Norwood joins with US company to market anaesthetic
Monday, 22 July, 2002
Laser drug delivery group Norwood Abbey (ASX: NAL) has finalised an agreement with United States drug company Ferndale Laboratories over the joint marketing of an anaesthetic product.
The strategic commercialisation deal sees Norwood's laser device and disposable tips being marketed in combination with Ferndale's topical anaesthetic drug, Ela-Max.
Norwood's technology alters the outer layer of skin to enable the local anaesthetic to take effect quickly.
The company's executive chairman Peter Hansen said the key profit driver would be the continued supply of consumables.
He said the forecast margins from the combined sale of disposable tips and the drug would allow Norwood to gain optimum market penetration for its laser device.
In addition, the continued use of the devices in hospitals and doctors' clinics would generate a steady income stream.
"The arrangements with Ferndale position Norwood to place laser devices into the market at minimum cost," Hansen said. "The projected high margins on the consumables are expected to realise strong and sustained future revenue streams from the project."
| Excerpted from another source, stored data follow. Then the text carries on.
(* ===== verification/Spool.v ===== *)
(** * Spool: the durable store-and-forward queue (src/crates/store/src/spool.rs)

    A directory of append-only segments [spool-<seq>.jsonl], one JSON record
    per line; the oldest is handed out by renaming it to [.inflight] and deleted
    on acknowledgement; whole oldest segments are shed above the byte cap.  The
    operations run on the file system of [Fs] with its failure script and keep
    the spool's own fields in a state, so what an operation changed before it
    failed stays changed, as with [&mut self].

    The record type and its JSON codec are arguments; [SerdeLine] states what
    the spool relies on: a record is one line of valid text that parses back. *)
From stdpp Require Import base gmap strings list sorting.
From Stdlib Require Import ZArith Lia Ascii.
From S2P Require Import Prelude Order Str Fs Utf8.

Class SerdeLine (T : Type) := {
  to_line : T -> bytes;
  from_line : bytes -> option T;
  from_to_line : forall r, from_line (to_line r) = Some r;
  line_no_newline : forall r, NEWLINE ∉ to_line r;
  line_no_cr : forall r, last (to_line r) <> Some CARRIAGE_RETURN;
  line_not_blank : forall r, is_blank (to_line r) = false;
  line_utf8 : forall r, utf8_valid (to_line r) = true }.

Definition SEGMENT_RECORDS : Z := 1024.
Definition SEGMENT_MAX_BYTES : Z := 1024 * 1024.
Definition MAX_DRAIN_ATTEMPTS : Z := 5.

Record SpoolStats := mkSpoolStats { st_bytes : Z; st_dropped_records : Z }.

Record EventSpool := mkSpool {
  sp_dir : path;
  sp_max_bytes : Z;
  sp_head_seq : Z;
  sp_head_records : Z;
  sp_head_bytes : Z;
  sp_dropped_records : Z;
  sp_in_flight : option Z }.

(** ** File names *)

(** [{seq:012}]: decimal, zero-padded to twelve digits. *)
Fixpoint zeros (n : nat) : string :=
  match n with O => EmptyString | S n => String "0"%char (zeros n) end.
Definition show_u64_12 (z : Z) : string :=
  (zeros (12 - String.length (show_u64 z)) +:+ show_u64 z)%string.

Definition segment_name (seq : Z) : string := ("spool-" +:+ (show_u64_12 seq +:+ ".jsonl"))%string.
Definition inflight_name (seq : Z) : string := ("spool-" +:+ (show_u64_12 seq +:+ ".inflight"))%string.

Definition parse_segment (name : string) : option Z :=
  r ← strip_prefix "spool-" name; r ← strip_suffix ".jsonl" r; parse_u64 r.

(** [segment_seqs]; [None] when the directory cannot be listed. *)
Definition segment_seqs (dir : path) (m : gmap path node) : option (list Z) :=
  (fun names => cmp_sort (omap parse_segment names)) <$> read_dir dir m.

(** ** The state-and-error monad of [&mut self] methods *)

Definition SP (A : Type) : Type := EventSpool * fsys -> result A io_error * (EventSpool * fsys).

Definition sp_ret {A} (a : A) : SP A := fun s => (Ok a, s).
Definition sp_bind {A B} (m : SP A) (k : A -> SP B) : SP B :=
  fun s => match m s with (Ok a, s) => k a s | (Err e, s) => (Err e, s) end.
Definition sp_io {A} (m : IO io_error A) : SP A :=
  fun '(sp, s) => let '(r, s) := m s in (r, (sp, s)).
Definition sp_self : SP EventSpool := fun s => (Ok s.1, s).
Definition sp_set (f : EventSpool -> EventSpool) : SP unit := fun '(sp, s) => (Ok tt, (f sp, s)).
Notation "x '<-~' m ';' k" := (sp_bind m (fun x => k))
  (at level 20, m at level 100, k at level 200, right associativity) : edr_scope.
Notation "m ';;~' k" := (sp_bind m (fun _ => k))
  (at level 100, k at level 200, right associativity) : edr_scope.

Definition segment_path (sp : EventSpool) (seq : Z) : path := sp_dir sp ++ [segment_name seq].
Definition inflight_path (sp : EventSpool) (seq : Z) : path := sp_dir sp ++ [inflight_name seq].

(** [self.head_seq += 1; self.head_records = 0; self.head_bytes = 0]. *)
Definition rotate (sp : EventSpool) : EventSpool :=
  mkSpool (sp_dir sp) (sp_max_bytes sp) (sp_head_seq sp + 1) 0 0 (sp_dropped_records sp)
    (sp_in_flight sp).

Definition count_head (line_bytes : Z) (sp : EventSpool) : EventSpool :=
  mkSpool (sp_dir sp) (sp_max_bytes sp) (sp_head_seq sp) (sp_head_records sp + 1)
    (sp_head_bytes sp + line_bytes) (sp_dropped_records sp) (sp_in_flight sp).

Definition set_in_flight (f : option Z) (sp : EventSpool) : EventSpool :=
  mkSpool (sp_dir sp) (sp_max_bytes sp) (sp_head_seq sp) (sp_head_records sp) (sp_head_bytes sp)
    (sp_dropped_records sp) f.

Definition add_dropped (n : Z) (sp : EventSpool) : EventSpool :=
  mkSpool (sp_dir sp) (sp_max_bytes sp) (sp_head_seq sp) (sp_head_records sp) (sp_head_bytes sp)
    (sp_dropped_records sp + n) (sp_in_flight sp).

(** ** I/O helpers *)

(** [OpenOptions::create(true).append(true).open]. *)
Definition fs_open_append (p : path) : IO io_error unit :=
  syscall (fun m => match m !! p with
                    | Some (NFile _) => Ok (tt, m)
                    | Some _ => Err OtherIo
                    | None => if can_create p m then Ok (tt, <[p := NFile []]> m) else Err NotFound
                    end) untouched.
Ferndale is a privately owned specialist pharmaceutical company based in Michigan. The company's chairman and CEO Thayer McMillan II said the topical anaesthetic had achieved double-digit growth since its market release, with Ferndale confident of continued growth particularly as a result of the latest commercial arrangement.
"Ela-Max is an important product in our portfolio and we believe that our relationship with Norwood has the potential to significantly expand the existing market for our local anaesthetic products," McMillan said.
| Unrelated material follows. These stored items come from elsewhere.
(* ===== verification/Frame.v ===== *)
(** * Frame: JSON-lines framing of the local IPC channel (src/crates/ipc/src/frame.rs)

    The reader is the sequence of buffers [fill_buf] will return: each a
    non-empty piece of the byte stream, an I/O error, or the end of the stream.
    [consume] drops what was used from the first piece.  The message type and
    its JSON codec are the [SerdeLine] argument. *)
From stdpp Require Import base gmap strings list.
From Stdlib Require Import ZArith Lia.
From S2P Require Import Prelude Fs Utf8 Spool.

Definition MAX_MESSAGE_BYTES : Z := 1024 * 1024.

Inductive FrameError :=
  | FrameIo (source : io_error)
  | TooLarge
  | NotUtf8
  | Parse.

Definition reader : Type := list (result bytes io_error).

(** [available.iter().position(|&b| b == b'\n')]. *)
Fixpoint newline_pos (l : bytes) : option nat :=
  match l with
  | [] => None
  | b :: l => if b =? NEWLINE then Some O else S <$> newline_pos l
  end.

Definition consume (n : nat) (available : bytes) (rest : reader) : reader :=
  match drop n available with [] => rest | more => Ok more :: rest end.

(** The loop: [total] and [out] are the bytes read so far. *)
Fixpoint read_line_loop (total : Z) (out : bytes) (s : reader) : result (Z * bytes) FrameError * reader :=
  match s with
  | [] => (Ok (total, out), [])
  | Err e :: rest => (Err (FrameIo e), rest)
  | Ok available :: rest =>
      if bool_decide (available = []) then (Ok (total, out), rest)
      else
        match newline_pos available with
        | Some pos =>
            let n := S pos in
            if MAX_MESSAGE_BYTES <? total + Z.of_nat n then (Err TooLarge, s)
            else if utf8_valid (take n available)
            then (Ok (total + Z.of_nat n, out ++ take n available), consume n available rest)
            else (Err NotUtf8, s)
        | None =>
            let n := length available in
            if MAX_MESSAGE_BYTES <? total + Z.of_nat n then (Err TooLarge, s)
            else if utf8_valid available
            then read_line_loop (total + Z.of_nat n) (out ++ available) rest
            else (Err NotUtf8, s)
        end
  end.

Definition read_line_bounded (s : reader) : result (Z * bytes) FrameError * reader :=
  read_line_loop 0 [] s.

(** [buf.pop()] behind [ends_with]. *)
Definition pop_if (b : Z) (l : bytes) : option bytes :=
  match last l with Some x => if x =? b then Some (removelast l) else None | None => None end.
Definition strip_line_end (buf : bytes) : bytes :=
  match pop_if NEWLINE buf with
  | Some buf => default buf (pop_if CARRIAGE_RETURN buf)
  | None => buf
  end.

Section Messages.
Context {T : Type} `{!SerdeLine T}.

Definition read_message (s : reader) : result (option T) FrameError * reader :=
  match read_line_bounded s with
  | (Err e, s) => (Err e, s)
  | (Ok (n, buf), s) =>
      if n =? 0 then (Ok None, s)
      else match from_line (strip_line_end buf) with
           | Some m => (Ok (Some m), s)
           | None => (Err Parse, s)
           end
  end.

(** [write_message]: the bytes handed to [write_all] and [flush]. *)
Definition write_message (message : T) : result bytes FrameError :=
  let buf := to_line message in
  if MAX_MESSAGE_BYTES <? Z.of_nat (length buf) + 1 then Err TooLarge
  else Ok (buf ++ [NEWLINE]).

(** Reading on, [n] times. *)
Fixpoint read_messages (n : nat) (s : reader) : list (result (option T) FrameError) :=
  match n with
  | O => []
  | S n => let '(r, s) := read_message s in r :: read_messages n s
  end.
End Messages.

(** ** Lemmas *)

Lemma newline_pos_some l pos :
  newline_pos l = Some pos -> exists a b, l = a ++ NEWLINE :: b /\ length a = pos /\ (NEWLINE ∉ a).
Proof.
  revert pos. induction l as [|x l IH]; intros pos; simpl; [done|].
  destruct (Z.eqb_spec x NEWLINE) as [->|Hx].
  - intros [= <-]. exists [], l. split_and!; [done..|set_solver].
  - intros (p & Hp & ->)%fmap_Some. destruct (IH _ Hp) as (a & b & -> & <- & Ha).
    exists (x :: a), b. split_and!; [done..|set_solver].
Qed.

Lemma newline_pos_none l : newline_pos l = None -> NEWLINE ∉ l.
Proof.
  induction l as [|x l IH]; simpl; [set_solver|]. destruct (Z.eqb_spec x NEWLINE) as [|Hx]; [done|].
  intros Hn%fmap_None. set_solver.
Qed.

Lemma first_newline_unique a b a' b' :
  a ++ NEWLINE :: b = a' ++ NEWLINE :: b' -> NEWLINE ∉ a -> NEWLINE ∉ a' -> a = a' /\ b = b'.
Proof.
  revert a'. induction a as [|x a IH]; intros [|y a'] E Ha Ha'; simplify_eq/=; [done|set_solver..|].
  destruct (IH a') as [-> ->]; [done|set_solver..|done].
Qed.

Lemma newline_beyond c x line rest :
  c ++ x = line ++ NEWLINE :: rest -> NEWLINE ∉ c -> exists line', line = c ++ line' /\ x = line' ++ NEWLINE :: rest.
Proof.
  revert line. induction c as [|y c IH]; intros line E Hc; [by exists line|].
  destruct line as [|z line]; simplify_eq/=; [set_solver|].
  destruct (IH line) as (l' & -> & ->); [done|set_solver|]. by exists l'.
Qed.

(** Pieces cut at character boundaries. *)
Definition pieces_ok (cs : list bytes) : Prop := Forall (fun c => c <> [] /\ utf8_valid c = true) cs.

Lemma pieces_eof cs : pieces_ok cs -> concat cs = [] -> cs = [].
Proof. destruct cs as [|c cs]; [done|]. intros [[Hc _] _]%Forall_cons E. by destruct c. Qed.

(** One line is read whatever the pieces. *)
Lemma read_line_pieces cs line rest total out :
  pieces_ok cs -> concat cs = line ++ NEWLINE :: rest -> NEWLINE ∉ line ->
  total + Z.of_nat (length line) + 1 <= MAX_MESSAGE_BYTES ->
  exists cs', read_line_loop total out (Ok <$> cs) =
      (Ok (total + Z.of_nat (length line) + 1, out ++ line ++ [NEWLINE]), Ok <$> cs') /\
    pieces_ok cs' /\ concat cs' = rest.
Proof.
  revert line total out. induction cs as [|c cs IH]; intros line total out Hok E Hline Hmax.
  { by destruct line. }
  apply Forall_cons in Hok as [[Hne Hu] Hok]. cbn [concat fmap list_fmap read_line_loop] in *.
  rewrite bool_decide_false by done. destruct (newline_pos c) as [pos|] eqn:Ep.
  - destruct (newline_pos_some _ _ Ep) as (a & b & -> & <- & Ha). rewrite <- app_assoc in E. simpl in E.
    destruct (first_newline_unique _ _ _ _ E Ha Hline) as [-> <-].
    destruct (utf8_split_newline _ _ Hu) as [Hu1 Hu2].
    assert (take (S (length line)) (line ++ NEWLINE :: b) = line ++ [NEWLINE]) as Et.
    { rewrite take_app_ge by lia. by replace (S (length line) - length line)%nat with 1%nat by lia. }
    assert (drop (S (length line)) (line ++ NEWLINE :: b) = b) as Ed.
    { rewrite drop_app_ge by lia. by replace (S (length line) - length line)%nat with 1%nat by lia. }
    rewrite Et, Hu1. unfold consume. rewrite Ed. destruct (Z.ltb_spec MAX_MESSAGE_BYTES (total + Z.of_nat (S (length line)))); [lia|].
    replace (total + Z.of_nat (S (length line))) with (total + Z.of_nat (length line) + 1) by lia.
    destruct b as [|x b]; [by exists cs|]. exists ((x :: b) :: cs). split_and!; [done| |done].
    constructor; [done|done].
  - apply newline_pos_none in Ep. destruct (newline_beyond _ _ _ _ E Ep) as (line' & -> & E').
    rewrite length_app in *. destruct (Z.ltb_spec MAX_MESSAGE_BYTES (total + Z.of_nat (length c))); [lia|].
    rewrite Hu. destruct (IH line' (total + Z.of_nat (length c)) (out ++ c) Hok E') as (cs' & -> & Hok' & Hc');
      [set_solver|lia|].
    exists cs'. split_and!; [|done..]. rewrite <- !app_assoc. do 3 f_equal. lia.
Qed.

(** ** Theorems *)

Section Theorems.
Context {T : Type} `{!SerdeLine T}.

Lemma strip_written (m : T) : strip_line_end (to_line m ++ [NEWLINE]) = to_line m.
Proof.
  unfold strip_line_end, pop_if. rewrite last_snoc. cbn [Z.eqb Pos.eqb NEWLINE]. rewrite removelast_last.
  pose proof (line_no_cr m) as Hcr. destruct (last (to_line m)) as [x|]; [|done].
  by destruct (Z.eqb_spec x CARRIAGE_RETURN) as [->|].
Qed.

(** Framing round trip: messages written one after the other are read back
    in order, followed by a clean end of stream, however the transport cuts the
    bytes into pieces, as long as no cut falls inside a character. *)
Theorem frames_roundtrip (ms : list T) (frames : list bytes) (cs : list bytes) :
  Forall2 (fun m f => write_message m = Ok f) ms frames -> pieces_ok cs -> concat cs = concat frames ->
  read_messages (S (length ms)) (Ok <$> cs) = ((fun m => Ok (Some m)) <$> ms) ++ [Ok None].
Proof.
  intros Hw. revert cs. induction Hw as [|m f ms frames Hm _ IH]; intros cs Hok E.
  { simpl in E. by rewrite (pieces_eof cs Hok E). }
  unfold write_message in Hm. destruct (Z.ltb_spec MAX_MESSAGE_BYTES (Z.of_nat (length (to_line m)) + 1)); [done|].
  injection Hm as <-. simpl in E. rewrite <- app_assoc in E.
  destruct (read_line_pieces cs _ _ 0 [] Hok E (line_no_newline m)) as (cs' & Hr & Hok' & Hc'); [lia|].
  cbn [length read_messages]. unfold read_message, read_line_bounded. rewrite Hr. cbn [app].
  destruct (Z.eqb_spec (0 + Z.of_nat (length (to_line m)) + 1) 0); [lia|].
  rewrite strip_written, from_to_line. cbn [fmap list_fmap app]. f_equal. by apply IH.
Qed.
End Theorems.

(** Bounded memory: whatever the peer sends, a line that is returned is a
    valid UTF-8 prefix of the stream of at most [MAX_MESSAGE_BYTES] bytes, its
    length is reported exactly, and it holds no newline but the one at its
    end. *)
Theorem line_bounded (cs : list bytes) n buf s' :
  Forall (fun c => c <> []) cs -> read_line_bounded (Ok <$> cs) = (Ok (n, buf), s') ->
  n = Z.of_nat (length buf) /\ n <= MAX_MESSAGE_BYTES /\ utf8_valid buf = true /\
  (exists cs', s' = Ok <$> cs' /\ concat cs = buf ++ concat cs') /\
  (forall a b, buf = a ++ NEWLINE :: b -> NEWLINE ∉ a -> b = []).
Proof.
  assert (forall cs total out,
    Forall (fun c => c <> []) cs -> total = Z.of_nat (length out) -> total <= MAX_MESSAGE_BYTES ->
    utf8_valid out = true -> NEWLINE ∉ out ->
    read_line_loop total out (Ok <$> cs) = (Ok (n, buf), s') ->
    n = Z.of_nat (length buf) /\ n <= MAX_MESSAGE_BYTES /\ utf8_valid buf = true /\
    (exists cs', s' = Ok <$> cs' /\ out ++ concat cs = buf ++ concat cs') /\
    (forall a b, buf = a ++ NEWLINE :: b -> NEWLINE ∉ a -> b = [])) as H.
  2: { intros Hcs. apply (H cs 0 []); [done|done|done|done|set_solver]. }
  clear cs. induction cs as [|c cs IH]; intros total out Hcs Ht Hm Hu Hn; cbn [fmap list_fmap read_line_loop concat].
  { intros [= <- <- <-]. split_and!; [done..| |intros a b -> _; set_solver]. by exists []. }
  apply Forall_cons in Hcs as [Hc Hcs]. rewrite bool_decide_false by done.
  destruct (newline_pos c) as [pos|] eqn:Ep.
  - destruct (Z.ltb_spec MAX_MESSAGE_BYTES (total + Z.of_nat (S pos))); [done|].
    destruct (utf8_valid (take (S pos) c)) eqn:Eu; [|done]. intros [= <- <- <-].
    destruct (newline_pos_some _ _ Ep) as (a & b & -> & <- & Ha).
    assert (take (S (length a)) (a ++ NEWLINE :: b) = a ++ [NEWLINE]) as Et.
    { rewrite take_app_ge by lia. by replace (S (length a) - length a)%nat with 1%nat by lia. }
    rewrite Et in *. rewrite !length_app. split_and!; [simpl; lia|done|by rewrite utf8_app| |].
    + unfold consume. rewrite drop_app_ge by lia. replace (S (length a) - length a)%nat with 1%nat by lia.
      destruct b as [|x b]; simpl; [exists cs|exists ((x :: b) :: cs)]; (split; [done|]); by rewrite <- !app_assoc.
    + intros a' b' E Ha'. rewrite app_assoc in E.
      destruct (first_newline_unique _ [] _ _ E) as [_ <-]; [set_solver|done..].
  - destruct (Z.ltb_spec MAX_MESSAGE_BYTES (total + Z.of_nat (length c))); [done|].
    destruct (utf8_valid c) eqn:Eu; [|done]. intros Hr. apply newline_pos_none in Ep.
    destruct (IH (total + Z.of_nat (length c)) (out ++ c)) as (H1 & H2 & H3 & (cs' & -> & H4) & H5);
      [done|rewrite length_app; lia|lia|by rewrite utf8_app|set_solver|done|].
    split_and!; [done..| |done]. exists cs'. split; [done|]. by rewrite <- H4, <- app_assoc.
Qed.

(** A character cut by the transport: a well-formed line delivered in two
    pieces with the cut inside a multi-byte character is refused as not UTF-8,
    since each piece is validated on its own. *)
Theorem split_character_refused (a b : bytes) rest :
  a <> [] -> NEWLINE ∉ a -> Z.of_nat (length a) <= MAX_MESSAGE_BYTES ->
  utf8_valid (a ++ b) = true -> utf8_valid a = false ->
  read_line_bounded (Ok a :: Ok b :: rest) = (Err NotUtf8, Ok a :: Ok b :: rest).
Proof.
  intros Hne Hn Hm _ Hu. unfold read_line_bounded. cbn [read_line_loop]. rewrite bool_decide_false by done.
  destruct (newline_pos a) as [pos|] eqn:Ep.
  { destruct (newline_pos_some _ _ Ep) as (x & y & -> & _). set_solver. }
  destruct (Z.ltb_spec MAX_MESSAGE_BYTES (0 + Z.of_nat (length a))); [lia|]. by rewrite Hu.
Qed.

Lemma frames_roundtrip_witness :
  read_messages 3 (Ok <$> [[116; 114]; [117; 101; 10; 102]; [97; 108; 115; 101; 10]]) =
    [Ok (Some true); Ok (Some false); Ok None].
Proof.
  apply (frames_roundtrip [true; false] [bool_line true ++ [NEWLINE]; bool_line false ++ [NEWLINE]]).
  - repeat constructor.
  - repeat constructor; discriminate.
  - reflexivity.
Defined.

Lemma line_bounded_witness :
  exists s', read_line_bounded (Ok <$> [[116; 114]; [117; 10; 102]]) = (Ok (4, [116; 114; 117; 10]), s') /\
  4 = Z.of_nat 4 /\ 4 <= MAX_MESSAGE_BYTES /\ utf8_valid [116; 114; 117; 10] = true /\
  (exists cs', s' = Ok <$> cs' /\ [116; 114; 117; 10; 102] = [116; 114; 117; 10] ++ concat cs') /\
  (forall a b, [116; 114; 117; 10] = a ++ NEWLINE :: b -> NEWLINE ∉ a -> b = []).
Proof.
  eexists. split; [vm_compute; reflexivity|].
  apply (line_bounded [[116; 114]; [117; 10; 102]] 4 [116; 114; 117; 10]); [|reflexivity].
  repeat constructor; discriminate.
Defined.

(** The two bytes of an e-acute in two pieces. *)
Lemma split_character_refused_witness :
  read_line_bounded [Ok [34; 195]; Ok [169; 34; 10]] = (Err NotUtf8, [Ok [34; 195]; Ok [169; 34; 10]]).
Proof.
  apply (split_character_refused [34; 195] [169; 34; 10] []); try reflexivity; try discriminate.
  unfold NEWLINE. rewrite !elem_of_cons, elem_of_nil. lia.
Defined.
The companies declined to disclose the details of the financial arrangements.
In a statement to the market, Norwood revealed that market research in the US had found the current market for topical anaesthetics was more than $US100 million annually.
The Norwood/Ferndale product combo is intended to target procedures in which local anaesthetic is currently used, particularly dermatology, plastic surgery, oncology and blood donation.
The statement pointed to an estimated 15,000 US dermatologists and plastic surgeons as potential users of the product, which is to be sold for $US5 per pack.
At the time of writing, about 50,000 Norwood shares had changed hands, with the price slipping 7 per cent, or five cents, to 66 cents.